Ce processus est très lent, même si son apparition est presque tout le temps violente. Le personnage évolue, lentement, durant son adolescence, imperceptiblement parfois même aux yeux de l'écrivain qui, évoluant lui-même, oublie certains traits de caractère pour en donner d'autres. Sans compter que l'univers lui-même dans lequel vit le personnage change. Nous verrons ensuite qu'il est souvent à l'origine de ce processus, ou de son apparition.
Alors, comme je vous l'ai dit, le personnage vit, possède une âme.

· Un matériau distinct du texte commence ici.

(** X16.  On a chain made by [Blockchain()], [add_new_transaction] and
    [mine], the line [show_chain] prints is a JSON array that
    [json.loads] decodes to the list of the blocks' [__dict__], in chain
    order, and [str(block)] decodes to the [__dict__] of the block, with
    [hash] as its last item. *)
Theorem show_chain_decodes (bc : Blockchain) :
  reachable bc ->
  JsonText.loads (show_chain bc)
  = Some (JList (map (fun b => JDict (Block_dict b)) (chain bc))) /\
  forall (i : nat) (b : Block),
    nth_error (chain bc) i = Some b ->
    JsonText.loads (Block_str b) = Some (JDict (Block_dict b)) /\
    exists h, last (Block_dict b) ("index", JInt 0) = ("hash", JStr h).
Proof.
  intros Hr. pose proof (reachable_blocks_well_formed bc Hr) as Hwf. split.
  - rewrite show_chain_is_dumps. apply loads_dumps.
    cbn [JsonText.well_formed]. apply forallb_forall. intros x Hx.
    apply in_map_iff in Hx as (b & <- & Hb).
    rewrite Forall_forall in Hwf. now apply Hwf.
  - intros i b Hb. split.
    + apply (loads_dumps (JDict (Block_dict b))).
      rewrite Forall_forall in Hwf. apply Hwf. now apply nth_error_In in Hb.
    + destruct (reachable_chain_ok bc Hr) as [Hs _].
      rewrite Forall_forall in Hs. apply nth_error_In in Hb.
      specialize (Hs b Hb). unfold sealed in Hs. unfold Block_dict. rewrite Hs.
      eexists. reflexivity.
Qed.

Lemma show_chain_decodes_witness :
  reachable mined1 /\
  JsonText.loads (show_chain mined1)
  = Some (JList [JDict (Block_dict genesis0); JDict (Block_dict block1)]).
Proof.
  exact (conj reachable_mined1 (proj1 (show_chain_decodes mined1 reachable_mined1))).
Defined.

(** ** The hashed text determines the block *)

Lemma insert_item_map_values {A B : Type} (f : A -> B) (kv : string * A)
    (items : list (string * A)) :
  Json.insert_item (fst kv, f (snd kv)) (map (fun x => (fst x, f (snd x))) items)
  = map (fun x => (fst x, f (snd x))) (Json.insert_item kv items).
Proof.
  induction items as [|x items IH]; [reflexivity|].
  cbn [map Json.insert_item fst].
  destruct (String.leb (fst kv) (fst x)); [reflexivity|].
  cbn [map]. now rewrite IH.
Qed.

Lemma sort_items_map_values {A B : Type} (f : A -> B) (items : list (string * A)) :
  Json.sort_items (map (fun x => (fst x, f (snd x))) items)
  = map (fun x => (fst x, f (snd x))) (Json.sort_items items).
Proof.
  unfold Json.sort_items. induction items as [|x items IH]; [reflexivity|].
  cbn [map fold_right]. rewrite IH. apply (insert_item_map_values f x).
Qed.

Lemma insert_item_permutation {A : Type} (kv : string * A) (items : list (string * A)) :
  Permutation (Json.insert_item kv items) (kv :: items).
Proof.
  induction items as [|x items IH]; [reflexivity|].
  cbn [Json.insert_item]. destruct (String.leb (fst kv) (fst x)); [reflexivity|].
  rewrite IH. apply perm_swap.
Qed.

Lemma sort_items_permutation {A : Type} (items : list (string * A)) :
  Permutation (Json.sort_items items) items.
Proof.
  unfold Json.sort_items. induction items as [|x items IH]; [reflexivity|].
  cbn [fold_right]. rewrite insert_item_permutation. now constructor.
Qed.

Lemma dumps_canonical (v : json) : Json.dumps v = JsonText.dumps (canonical v).
Proof.
  induction v as [z | s | l IH | d IH] using json_induction;
    cbn [Json.dumps JsonText.dumps canonical]; try reflexivity.
  - assert (E : map Json.dumps l = map JsonText.dumps (map canonical l)).
    { rewrite map_map. apply map_ext_in. rewrite Forall_forall in IH. exact IH. }
    now rewrite E.
  - assert (E : map Json.item_text
                  (Json.sort_items (map (fun kv => (fst kv, Json.dumps (snd kv))) d))
                = map (fun kv => Json.item_text (fst kv, JsonText.dumps (snd kv)))
                    (Json.sort_items (map (fun kv => (fst kv, canonical (snd kv))) d))).
    { rewrite (sort_items_map_values Json.dumps d), (sort_items_map_values canonical d).
      rewrite !map_map. cbn [fst snd]. apply map_ext_in. intros kv Hkv.
      apply (Permutation_in _ (sort_items_permutation d)) in Hkv.
      rewrite Forall_forall in IH. now rewrite (IH kv Hkv). }
    now rewrite E.
Qed.

Lemma canonical_well_formed (v : json) :
  JsonText.well_formed v = true -> JsonText.well_formed (canonical v) = true.
Proof.
  induction v as [z | s | l IH | d IH] using json_induction;
    cbn [JsonText.well_formed canonical]; try reflexivity.
  - intros H. rewrite forallb_forall in *. intros x Hx.
    apply in_map_iff in Hx as (y & <- & Hy).
    rewrite Forall_forall in IH. apply IH; auto.
  - intros H. apply andb_true_iff in H as [Hkeys Hvs]. apply andb_true_iff. split.
    + apply distinct_NoDup. apply distinct_NoDup in Hkeys.
      apply (Permutation_NoDup (l := map fst d)); [|exact Hkeys].
      symmetry. rewrite (sort_items_permutation _). rewrite map_map. reflexivity.
    + rewrite forallb_forall in *. intros x Hx.
      apply (Permutation_in _ (sort_items_permutation _)) in Hx.
      apply in_map_iff in Hx as (y & <- & Hy). cbn [snd].
      rewrite Forall_forall in IH. apply IH; auto.
Qed.

Lemma loads_sorted_dumps (v : json) :
  JsonText.well_formed v = true -> JsonText.loads (Json.dumps v) = Some (canonical v).
Proof.
  intros H. rewrite dumps_canonical. apply loads_dumps. now apply canonical_well_formed.
Qed.

Lemma sorted_dumps_injective (v v' : json) :
  JsonText.well_formed v = true -> JsonText.well_formed v' = true ->
  Json.dumps v = Json.dumps v' -> canonical v = canonical v'.
Proof.
  intros H H' E. apply loads_sorted_dumps in H, H'. rewrite E in H. congruence.
Qed.

(** The dictionary of a block with its keys in sorted order. *)
Lemma canonical_block_dict (b : Block) :
  canonical (JDict (Block_dict b))
  = JDict (match hash b with
           | Some h => [("hash", JStr h)]
           | None => []
           end ++
           [ ("index", JInt (index b)); ("nonce", JInt (nonce b));
             ("previous_hash", canonical (previous_hash b));
             ("timestamp", JStr (timestamp b));
             ("transactions", JList (map canonical (transactions b))) ]).
Proof.
  unfold Block_dict. destruct (hash b) as [h|]; reflexivity.
Qed.

(** X17.  For a block whose dictionaries have distinct keys, the text
    [compute_hash] hashes decodes to the block's [__dict__] with the keys
    of every dictionary in sorted order: [hash] first when it is set, then
    [index], [nonce], [previous_hash], [timestamp] and [transactions]. *)
Theorem hashed_text_decodes (b : Block) :
  JsonText.well_formed (JDict (Block_dict b)) = true ->
  JsonText.loads (block_string b)
  = Some (JDict (match hash b with
                 | Some h => [("hash", JStr h)]
                 | None => []
                 end ++
                 [ ("index", JInt (index b)); ("nonce", JInt (nonce b));
                   ("previous_hash", canonical (previous_hash b));
                   ("timestamp", JStr (timestamp b));
                   ("transactions", JList (map canonical (transactions b))) ])).
Proof.
  intros H. unfold block_string. rewrite (loads_sorted_dumps _ H).
  now rewrite canonical_block_dict.
Qed.

Lemma hashed_text_decodes_witness :
  JsonText.well_formed (JDict (Block_dict (set_nonce cand1 2))) = true /\
  JsonText.loads (block_string (set_nonce cand1 2))
  = Some (JDict [ ("index", JInt 1); ("nonce", JInt 2);
                  ("previous_hash", JStr genesis_hash); ("timestamp", JStr now1);
                  ("transactions",
                   JList [JDict [ ("amount", JInt 8);
                                  ("data", JStr "Transfer 8 bitcoins for a simple pizza xD");
                                  ("receiver", JStr "somePizzaGuy");
                                  ("sender", JStr "Nitin");
                                  ("timestamp", JStr "2021-03-14 15:09:26.535950") ]]) ]).
Proof.
  exact (conj eq_refl (hashed_text_decodes (set_nonce cand1 2) eq_refl)).
Defined.

Lemma canonical_transaction (tx : Transaction.t) :
  canonical (Transaction.loads_str tx)
  = JDict [ ("amount", JInt (Transaction.amount tx));
            ("data", JStr (Transaction.data tx));
            ("receiver", JStr (Transaction.receiver tx));
            ("sender", JStr (Transaction.sender tx));
            ("timestamp", JStr (Transaction.timestamp tx)) ].
Proof. reflexivity. Qed.

Lemma canonical_pool_injective (pool pool' : list Transaction.t) :
  map canonical (map Transaction.loads_str pool)
  = map canonical (map Transaction.loads_str pool') ->
  pool = pool'.
Proof.
  revert pool'. induction pool as [|tx pool IH]; intros [|tx' pool'] E;
    cbn [map] in E; try discriminate; [reflexivity|].
  assert (Htx : canonical (Transaction.loads_str tx) = canonical (Transaction.loads_str tx'))
    by congruence.
  assert (Hpool : map canonical (map Transaction.loads_str pool)
                  = map canonical (map Transaction.loads_str pool'))
    by congruence.
  rewrite !canonical_transaction in Htx. inversion Htx.
  f_equal; [|now apply IH].
  destruct tx, tx'; cbn in *; congruence.
Qed.

Lemma hashed_text_determines_aux (b b' : Block) :
  JsonText.well_formed (JDict (Block_dict b)) = true ->
  JsonText.well_formed (JDict (Block_dict b')) = true ->
  block_string b = block_string b' ->
  index b = index b' /\ nonce b = nonce b' /\ timestamp b = timestamp b' /\
  hash b = hash b' /\
  canonical (previous_hash b) = canonical (previous_hash b') /\
  map canonical (transactions b) = map canonical (transactions b').
Proof.
  intros H H' E. apply (sorted_dumps_injective _ _ H H') in E.
  rewrite !canonical_block_dict in E.
  destruct (hash b) as [h|], (hash b') as [h'|]; cbn [app] in E;
    inversion E; subst; repeat split; try congruence.
Qed.

(** ** The order of insertion of keys does not reach the hash *)

Lemma string_compare_trans (a : string) : forall b c : string,
  String.compare a b <> Gt -> String.compare b c <> Gt -> String.compare a c <> Gt.
Proof.
  induction a as [|x a IH]; intros [|y b] [|z c]; cbn [String.compare];
    try congruence.
  unfold Ascii.compare.
  destruct (N.compare_spec (N_of_ascii x) (N_of_ascii y)) as [Exy|Lxy|Gxy];
    destruct (N.compare_spec (N_of_ascii y) (N_of_ascii z)) as [Eyz|Lyz|Gyz];
    destruct (N.compare_spec (N_of_ascii x) (N_of_ascii z)) as [Exz|Lxz|Gxz];
    try congruence; try lia.
  apply IH.
Qed.

Lemma leb_trans (a b c : string) :
  String.leb a b = true -> String.leb b c = true -> String.leb a c = true.
Proof.
  unfold String.leb. intros Hab Hbc.
  pose proof (string_compare_trans a b c) as H.
  destruct (String.compare a b), (String.compare b c), (String.compare a c);
    try reflexivity; try discriminate; exfalso; apply H; congruence.
Qed.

Je vais vous donner un exemple tiré de ma vie personnelle, aussi étrange soit-il, il vous éclairera peut-être.
Lors de mon adolescence, à moi, j'avais créé un personnage de jeu de rôle que j'adorais incarner. Elle était moi, j'étais elle, nous vivions gaiment ensemble, moi la guidant telle une marionnette. Or, un jour, durant une séance, mon personnage fut mis en grande difficulté. En face d'elle, dans un monde médiéval, une dizaine d'arquebusiers qui la tenait en jour, sur une grande place. En théorie, si j'avais voulu réagir en tant que joueuse, j'aurai fait en sorte que mon personnage se rende ou s'échappe afin d'éviter la confrontation qui, à n'en pas douter, n'était pas en ma faveur. Mais voilà, mon personnage m'a alors totalement échappé. Si je la faisais fuir ou se rendre, ce n'aurait plus été elle, ç'aurait été moi. Elle, elle devait charger l'ennemi, ses épées brandies. C'était SA réaction, je ne pouvais faire autrement. J'ai donc assisté à l'assaut désespéré de mon personnage que je voyais courir vers la mort. Drôle de moment, à la fois créateur d'extase en voyant qu'on ne contrôle plus tout, et désespérant, car on se rend compte que même la mort peut survenir, désormais, et qu'on ne pourra rien faire contre. Seulement, mon ami qui jouait le maître de la partie ne l'a pas entendu ainsi et a réussi à me tirer d'affaire... C'est lui, maître de l'univers qui, d'un deus ex machina, sauva mon personnage.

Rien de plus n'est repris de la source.